### What you will do:
Transcribe the data below verbatim from the line with "#[local] Existing Instance literal_libs." to the line with "(** ** A session *)". Include both of those lines.

### Items listed in a dataset:
-*-
(* ===== verification/AdjRibOutExamples.v ===== *)
(** * The Adj-RIB-Out: samples

    A session, routes announced over it, and the theorems of AdjRibOutSpec.v
    applied to the states they lead to, with the cases where what the peer is told
    is not what the RIB decided last. *)

From stdpp Require Import gmap fin_maps relations strings.
From S2P Require Import Prelude BgpException Folly BgpStructs Nlri PathAttrs RouteFilter RouteInfo RibEntry Ucmp.
From S2P Require Import DeDuplicator PathFields PolicyEncoding PolicyAction PolicyMatch.
From S2P Require Import PolicyEngine PolicyTerm PolicyMask PolicyCache PolicyExamples AdjRibCommon AdjRibLoop.
From S2P Require Import PackingList AdjRibOut AdjRibOutInv AdjRibOutSpec.

#[local] Existing Instance literal_libs.
#[local] Existing Instance exact_prefix_libs.
#[local] Existing Instance sample_context.
#[local] Existing Instance folly_model.
#[local] Instance out_cache : EvictingCacheMap PolicyCacheMaskedKey PolicyCacheValue :=
  list_cache sample_keyEqual.

#[local] Instance sorted_order : HashOrder := {|
  map_begin m := fst <$> head (map_to_list m);
  set_walk s := elements s
|}.

#[local] Instance sorted_order_laws : HashOrderLaws sorted_order.
Proof.
  split; simpl.
  - intros m Hm. apply map_to_list_empty_iff. by destruct (map_to_list m).
  - intros m k Hk. destruct (map_to_list m) as [|[k' s] l] eqn:E; [done|]. injection Hk as <-.
    exists s. apply elem_of_map_to_list. rewrite E. by left.
  - done.
Qed.

(** ** A session *)

(** Over EBGP without policy; the second argument is the out-delay. *)
Definition out_session (remote : Z) (addPath : bool) (delay : Z) (legacy : bool) : AdjRibSession :=
  mkAdjRibSession _
    (mkPeeringConfig 65001 65001 remote 1 1 false false false None None None None None true
       (IPV4 [10; 0; 0; 2]) (IPV4 [10; 0; 0; 1]) IPUnset false false)
    remote true true false addPath false legacy None None false true delay None.

Definition out_path (hop : IPAddress) : BgpPathFields := setNexthop hop defaultPathFields.
Definition out_update (net last : Z) (hop : IPAddress) (new : bool) : RibOutAnnouncementEntry :=
  mkRibOutEntry (IPV4 [net; 0; 0; 0], 8) (sample_peer last last) (out_path hop) None None None None None
    new 0 1 false.
Definition out_message (entries : list RibOutAnnouncementEntry) (initial : bool) : RibOutAnnouncement :=
  mkRibOutAnnouncement entries entries true initial None.

Definition out_start (session : AdjRibSession) : AdjRibOut := newAdjRibOut session None.
Definition out_announce (session : AdjRibSession) (now : Z) (m : RibOutAnnouncement) (a : AdjRibOut) :=
  processRibOutAnnouncement sample_manager (fun _ => false) (fun _ => 0%nat) session now 0 m a.

(** ** The theorems at a state *)

(** Two paths to one network and one to another, over a session with additional
    paths, before anything is sent. *)
Definition out_full : AdjRibSession := out_session 65002 true 0 false.
Definition out_dump : RibOutAnnouncement :=
  out_message [out_update 20 7 (IPV4 [10; 0; 0; 7]) true; out_update 20 8 (IPV4 [10; 0; 0; 8]) true;
               out_update 30 7 (IPV4 [10; 0; 0; 7]) true] true.
Definition out_staged : AdjRibOut :=
  default (out_start out_full) (out_announce out_full 0 out_dump (out_start out_full)).

Abbreviation out_reached_from fromRib session a :=
  (rtc (outStep sample_manager (fun _ => false) (fun _ => 0%nat) session fromRib) (newAdjRibOut session None) a).
Abbreviation out_reached session a := (out_reached_from (fun _ => True) session a).

Lemma out_staged_step : out_announce out_full 0 out_dump (out_start out_full) = Some out_staged.
Proof.
  unfold out_staged. destruct (out_announce _ _ _ _) eqn:E; [done|].
  assert (HS : isSome (out_announce out_full 0 out_dump (out_start out_full)) = true)
    by (vm_compute; reflexivity). by rewrite E in HS.
Qed.

Lemma out_staged_reached : out_reached out_full out_staged.
Proof.
  apply rtc_once. refine (step_announcement _ _ _ _ _ _ _ 0 0 out_dump _ _ out_staged_step); by apply Forall_forall.
Qed.
Definition out_heard : list RibOutAnnouncementEntry := ann_entries out_dump ++ ann_addPathEntries out_dump.
Lemma out_staged_from : out_reached_from (fun u => u ∈ out_heard) out_full out_staged.
Proof.
  apply rtc_once. refine (step_announcement _ _ _ _ _ _ _ 0 0 out_dump _ _ out_staged_step);
    apply Forall_forall; intros u Hu; apply elem_of_app; auto.
Qed.

Lemma idsBounded_decide (g : PathIdGenerator) :
  forallb (fun x => Z.of_nat (size x.2) <? 2 ^ 32) (map_to_list (PathIdCache_ g)) = true -> idsBounded g.
Proof.
  intros H p ids Hp. apply elem_of_map_to_list in Hp. rewrite forallb_forall in H.
  apply list_elem_of_In in Hp. specialize (H _ Hp). simpl in H. lia.
Qed.

Lemma out_staged_bounded : idsBounded (pathIdGenerator_ (tables out_staged)).
Proof. apply idsBounded_decide. vm_compute. reflexivity. Qed.

Lemma adj_rib_out_well_formed_witness :
  dom (ribOut_ (tables out_staged)) =
    {[(IPV4 [20; 0; 0; 0], 8, 0); (IPV4 [20; 0; 0; 0], 8, 1); (IPV4 [30; 0; 0; 0], 8, 0)]} /\
  (forall pp e, ribOut_ (tables out_staged) !! pp = Some e ->
     validKey out_full pp /\ issued out_full (pathIdGenerator_ (tables out_staged)) pp).
Proof.
  split; [vm_compute; reflexivity|].
  apply (adj_rib_out_well_formed sample_manager (fun _ => false) (fun _ => 0%nat) out_full None out_staged
    out_staged_reached out_staged_bounded).
Defined.

(** The state after one message. *)
Definition out_key : BgpPathWithAfi :=
  default (mkPathWithAfi None 0 false) (map_begin (attrToPrefixMap_ (tables out_staged))).
Definition out_bucket : PrefixSet := default ∅ (attrToPrefixMap_ (tables out_staged) !! out_key).
Definition out_sent : AdjRibOut := sendOneUpdate out_full out_key (elements out_bucket) out_staged.

Lemma out_sent_reached : out_reached out_full out_sent.
Proof.
  eapply rtc_r; [exact out_staged_reached|].
  apply (step_send _ _ _ _ _ _ _ out_key out_bucket (elements out_bucket)); [|done..].
  unfold out_bucket. destruct (attrToPrefixMap_ (tables out_staged) !! out_key) eqn:E; [done|].
  assert (HS : isSome (attrToPrefixMap_ (tables out_staged) !! out_key) = true)
    by (vm_compute; reflexivity). by rewrite E in HS.
Qed.
Lemma out_sent_bounded : idsBounded (pathIdGenerator_ (tables out_sent)).
Proof. apply idsBounded_decide. vm_compute. reflexivity. Qed.

Definition out_pp : PrefixPathId := (IPV4 [30; 0; 0; 0], 8, 0).


Definition out_entry : AdjRibEntry := default newAdjRibEntry (ribOut_ (tables out_staged) !! out_pp).

Lemma advertised_routes_allowed_witness :
  isSome (postAttr out_entry) = true /\
  (exists u, u ∈ out_heard /\ out_prefix u = out_pp.1 /\ mayReflect out_full u) /\
  (forall y, postAttr out_entry = Some y -> ac_localPref (pf_attrs y) = None /\
     exists s rest, getAsPath y = s :: rest /\
       head (asSequence s) = Some (asnToPrepend (peeringParams_ out_full))).
Proof.
  split; [vm_compute; reflexivity|].
  assert (He : ribOut_ (tables out_staged) !! out_pp = Some out_entry).
  { unfold out_entry. destruct (ribOut_ (tables out_staged) !! out_pp) eqn:E; [done|].
    assert (HS : isSome (ribOut_ (tables out_staged) !! out_pp) = true) by (vm_compute; reflexivity).
    by rewrite E in HS. }
  destruct (advertised_routes_allowed sample_manager (fun _ => false) (fun _ => 0%nat) out_full out_heard None out_staged
    out_pp out_entry out_staged_from out_staged_bounded He) as [_ H].
  split.
  - destruct (postAttr out_entry) as [y|] eqn:E; [|vm_compute in E; discriminate E].
    destruct (H y eq_refl) as [(u & r & im & pre & (H1 & H2 & H3 & _) & _) _]. exists u. split; [exact H1|]. split; [exact H2|exact H3].
  - intros y Hy. destruct (H y Hy) as [_ H0].
    destruct (H0 ltac:(reflexivity) ltac:(reflexivity)) as (H1 & _ & H3). split; [exact H1|exact H3].
Defined.


(** ** Where the peer is not told what the RIB decided *)

(** The table of a session after its initial dump and the messages given, with the
    out-delay timer run at the end. *)
Definition out_run (session : AdjRibSession) (c : option AdjRibPolicyCache)
    (us : list RibOutAnnouncementEntry) : option AdjRibOut :=
  a ← out_announce session 0 (out_message [] true) (newAdjRibOut session c);
  let a := sendPendingEoRs a in
  a ← out_announce session 1 (out_message us false) a;
  programOutDelayTimer sample_manager (fun _ => false) (fun _ => 0%nat) session 100 0 a.

Definition out_summary (a : option AdjRibOut) : option (list (Z * IPAddress * option IPAddress)) :=
  (fun a => (fun '(pp, e) => (pp.2, from_option pf_nexthop IPUnset (preOut e), pf_nexthop <$> postAttr e)) <$>
     map_to_list (ribOut_ (tables a))) <$> a.

Definition hop4 : IPAddress := IPV4 [10; 0; 0; 7].
Definition hop4' : IPAddress := IPV4 [10; 0; 0; 8].
Definition hop6 : IPAddress := IPV6 [32; 1; 13; 184; 0; 0; 0; 0; 0; 0; 0; 0; 0; 0; 0; 7].

(** Updates wait by prefix, without their path: of two paths of a prefix that are
    announced within the out-delay over a session with additional paths, only the
    last is ever announced; without out-delay both are. *)
Lemma out_delay_keeps_one_path :
  let us := [out_update 20 7 hop4 true; out_update 20 8 hop4' true] in
  out_summary (out_run (out_session 65002 true 5 false) None us) = Some [(0, hop4', Some hop4')] /\
  out_summary (out_run (out_session 65002 true 0 false) None us) =
    Some [(0, hop4, Some hop4); (1, hop4', Some hop4')].
Proof. vm_compute. split; reflexivity. Qed.

(** The best path moves to one whose next hop the peer cannot be told: the update
    is ignored, and the peer keeps the path that is gone. *)
Lemma unsupported_next_hop_keeps_old_path :
  out_summary (out_run (out_session 65001 false 0 false) None
    [out_update 20 7 hop4 false; out_update 20 8 hop6 false]) = Some [(0, hop6, Some hop4)].
Proof. vm_compute. reflexivity. Qed.

(** *** The next hop of another route *)

(** Over IBGP with the export policy, whose outcome does not depend on next hops. *)
Definition out_policy_session : AdjRibSession :=
  mkAdjRibSession _
    (mkPeeringConfig 65001 65001 65001 1 1 false false false None None None None None true
       (IPV4 [10; 0; 0; 2]) (IPV4 [10; 0; 0; 1]) IPUnset false false)
    65001 true true false false false false (Some "EXPORT") None false true 0 None.
Definition out_tagged (net last : Z) (hop : IPAddress) : RibOutAnnouncementEntry :=
  mkRibOutEntry (IPV4 [net; 0; 0; 0], 8) (sample_peer last last) (setNexthop hop sample_tagged)
    None None None None None false 0 1 false.
Definition out_hops (a : option AdjRibOut) : option (list (CIDRNetwork * option IPAddress)) :=
  (fun a => (fun '(pp, e) => (pp.1, pf_nexthop <$> postAttr e)) <$>
     map_to_list (ribOut_ (tables a))) <$> a.

(** The check reads the next hop of the policy's outcome, which on a cache hit is
    that of the route that filled the cache: a route whose next hop the session
    cannot carry passes, and one whose next hop it can carry is refused. *)
Lemma cached_next_hop_is_checked :
  out_hops (out_run out_policy_session (Some sample_cache) [out_tagged 20 7 hop4; out_tagged 20 8 hop6]) =
    Some [((IPV4 [20; 0; 0; 0], 8), Some hop6)] /\
  out_hops (out_run out_policy_session None [out_tagged 20 7 hop4; out_tagged 20 8 hop6]) =
    Some [((IPV4 [20; 0; 0; 0], 8), Some hop4)] /\
  out_hops (out_run out_policy_session (Some sample_cache) [out_tagged 20 8 hop6; out_tagged 20 7 hop4]) =
    Some [((IPV4 [20; 0; 0; 0], 8), None)] /\
  out_hops (out_run out_policy_session None [out_tagged 20 8 hop6; out_tagged 20 7 hop4]) =
    Some [((IPV4 [20; 0; 0; 0], 8), Some hop4)].
Proof. vm_compute. split_and!; reflexivity. Qed.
-*-
### Answer to this exercise:
#[local] Existing Instance literal_libs.
#[local] Existing Instance exact_prefix_libs.
#[local] Existing Instance sample_context.
#[local] Existing Instance folly_model.
#[local] Instance out_cache : EvictingCacheMap PolicyCacheMaskedKey PolicyCacheValue :=
  list_cache sample_keyEqual.

#[local] Instance sorted_order : HashOrder := {|
  map_begin m := fst <$> head (map_to_list m);
  set_walk s := elements s
|}.

#[local] Instance sorted_order_laws : HashOrderLaws sorted_order.
Proof.
  split; simpl.
  - intros m Hm. apply map_to_list_empty_iff. by destruct (map_to_list m).
  - intros m k Hk. destruct (map_to_list m) as [|[k' s] l] eqn:E; [done|]. injection Hk as <-.
    exists s. apply elem_of_map_to_list. rewrite E. by left.
  - done.
Qed.

(** ** A session *)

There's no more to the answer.